Sur les ruelles entre Mourouj 5 et 6, l’ambiance est encore timide. “ Les ventes de tabliers sont en baisse d’environ 10% par rapport à 2025, où la chute avait atteint 20% « , observe un commerçant spécialisé dans les vêtements pour enfants. Selon lui, les familles tardent à se rendre en magasin, peut-être épuisées par les dépenses cumulées des vacances d’été.
Les prix, eux, n’ont pas baissé. Un tablier se vend entre 29 et 35 dinars, tandis que les cartables oscillent entre 100et 160 dinars, ça peut même atteindre à plus de 300 dinars pour certains modèles. » Chaque année, c’est la même flambée « , déplore Amel, mère de garçons. Pour elle, les tarifs varient désormais entre 140 et 160 dinars, voire davantage.
Des budgets familiaux mis à rude épreuve
Son fils de huit ans n’achetera pas un nouveau cartable celui de l’année dernière est resté intact”.
La situation est similaire pour Insaf, dont la fille est en deuxième année lycée. « Rien que pour les accessoires scolaires, j’ai dépensé plus de 100 dinars », confie-t-elle. Pour elle, le pouvoir d’achat des Tunisiens a nettement régressé face à la cherté de la vie. » Le Tunisien est épuisé. Il consomme, puis il ne sait plus où se donner la tête après un été à rude épreuve », résume-t-elle.

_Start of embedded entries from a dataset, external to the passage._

(** The event of a removal is ignored, and not initialised. *)
Definition epoll_unregister (e s : ptr) : W Z :=
  assert_ (bool_decide (e ≠ NULL));; assert_ (bool_decide (s ≠ NULL));;
  e' ← eng e; s' ← sock s;
  '(ret, _) ← RETRY (k_epoll_ctl K (poller_fd e') EPOLL_CTL_DEL (s_fd s') NULL 0);
  mret ret.

Definition RemoveBinding (e s : ptr) : W Z :=
  match e with Some _ => epoll_unregister e s | None => mret (-1)%Z end.

Definition ReleaseSocketWrapper (handle : Z) : W Z :=
  w ← get;
  match pool_at (socket_pool w) handle with
  | Some l =>
      s ← sock (Some l);
      if (s_status s =? 0)%Z then mret (-1)%Z
      else
        RemoveBinding (s_engine s) (Some l);;
        on_mem (k_close K (s_fd s));;
        sock_set (Some l) (set_status 0);;
        mret 0%Z
  | None => mret (-1)%Z
  end.

Definition CreateEngine : W Z :=
  engine ← NewEngine;
  if (0 <=? engine)%Z then
    e ← GetEngineByHandle engine;
    r ← epoll_init e;
    if negb (r =? 0)%Z then CloseEngine engine;; mret (-1)%Z
    else
      eng_set e (set_events (replicate (Z.to_nat MAX_SOCKET) (NULL, 0%Z)));;
      eng_set e (λ e, set_actived (link_list_clear (actived e)) e);;
      mret engine
  else mret engine.

(** ** Requests ([Socket.c], [KendyNet.c]) *)

(** The iovecs of a request, as [readv] and [writev] see them. *)
Definition io_vectors (io : ptr) : W (list iovec) :=
  r ← on_ios (hload io);
  a ← on_iovs (hload (io_iovec r));
  if (Z.to_nat (iovec_count r) <=? length a)%nat then mret (take (Z.to_nat (iovec_count r)) a)
  else fail OutOfBounds.

Definition on_read_active (s : ptr) : W () :=
  sock_set s (set_readable 1);;
  s' ← sock s;
  if (isactived s' =? 0)%Z && negb (link_list_is_empty (pending_recv s')) then
    sock_set s (set_isactived 1);;
    push_actived (s_engine s') s
  else mret tt.

Definition on_write_active (s : ptr) : W () :=
  sock_set s (set_writeable 1);;
  s' ← sock s;
  if (isactived s' =? 0)%Z && negb (link_list_is_empty (pending_send s')) then
    sock_set s (set_isactived 1);;
    push_actived (s_engine s') s
  else mret tt.

(** The results are the return value, [*bytes_transfer] and [*err_code]. *)
Definition raw_recv (s io : ptr) : W (Z * Z * Z) :=
  modify count_recv;;
  s' ← sock s; iov ← io_vectors io;
  '(r, errno) ← RETRY (k_readv K (s_fd s') iov);
  let bytes_transfer := i32 r in
  if (bytes_transfer <? 0)%Z then
    (if (errno =? EAGAIN)%Z then
       sock_set s (set_readable 0);;
       requeue_recv s io
     else mret tt);;
    mret (-1, bytes_transfer, errno)%Z
  else mret ((if bytes_transfer =? 0 then 0 else bytes_transfer), bytes_transfer, 0)%Z.

Definition raw_send (s io : ptr) : W (Z * Z * Z) :=
  s' ← sock s; iov ← io_vectors io;
  '(r, errno) ← RETRY (k_writev K (s_fd s') iov);
  let bytes_transfer := i32 r in
  if (bytes_transfer <? 0)%Z then
    (if (errno =? EAGAIN)%Z then
       sock_set s (set_writeable 0);;
       requeue_send s io
     else mret tt);;
    mret (-1, bytes_transfer, errno)%Z
  else mret ((if bytes_transfer =? 0 then 0 else bytes_transfer), bytes_transfer, 0)%Z.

Des solutions alternatives face à la cherté
Face à cette pression financière, plusieurs parents renoncent à acheter de nouveaux cartables pour leurs enfants chaque année.
Une rentrée sous le signe de l’incertitude
Alors que la rentrée scolaire approche à grands pas, les familles tunisiennes se retrouvent face à un dilemme : offrir le meilleur à leurs enfants tout en maîtrisant un budget de plus en plus contraint. Entre hausse des prix, pouvoir d’achat en baisse et dépenses inévitables, cette nouvelle rentrée s’annonce une fois de plus comme un défi économique pour de nombreux ménages.
Il convient de noter que la rentrée scolaire 2026-2027 se caractérise par une hausse d’environ 8% du coût global par rapport aux exercices précédents. Cette augmentation épargne les manuels scolaires et les cahiers subventionnés, dont les tarifs n’ont pas varié depuis plusieurs années.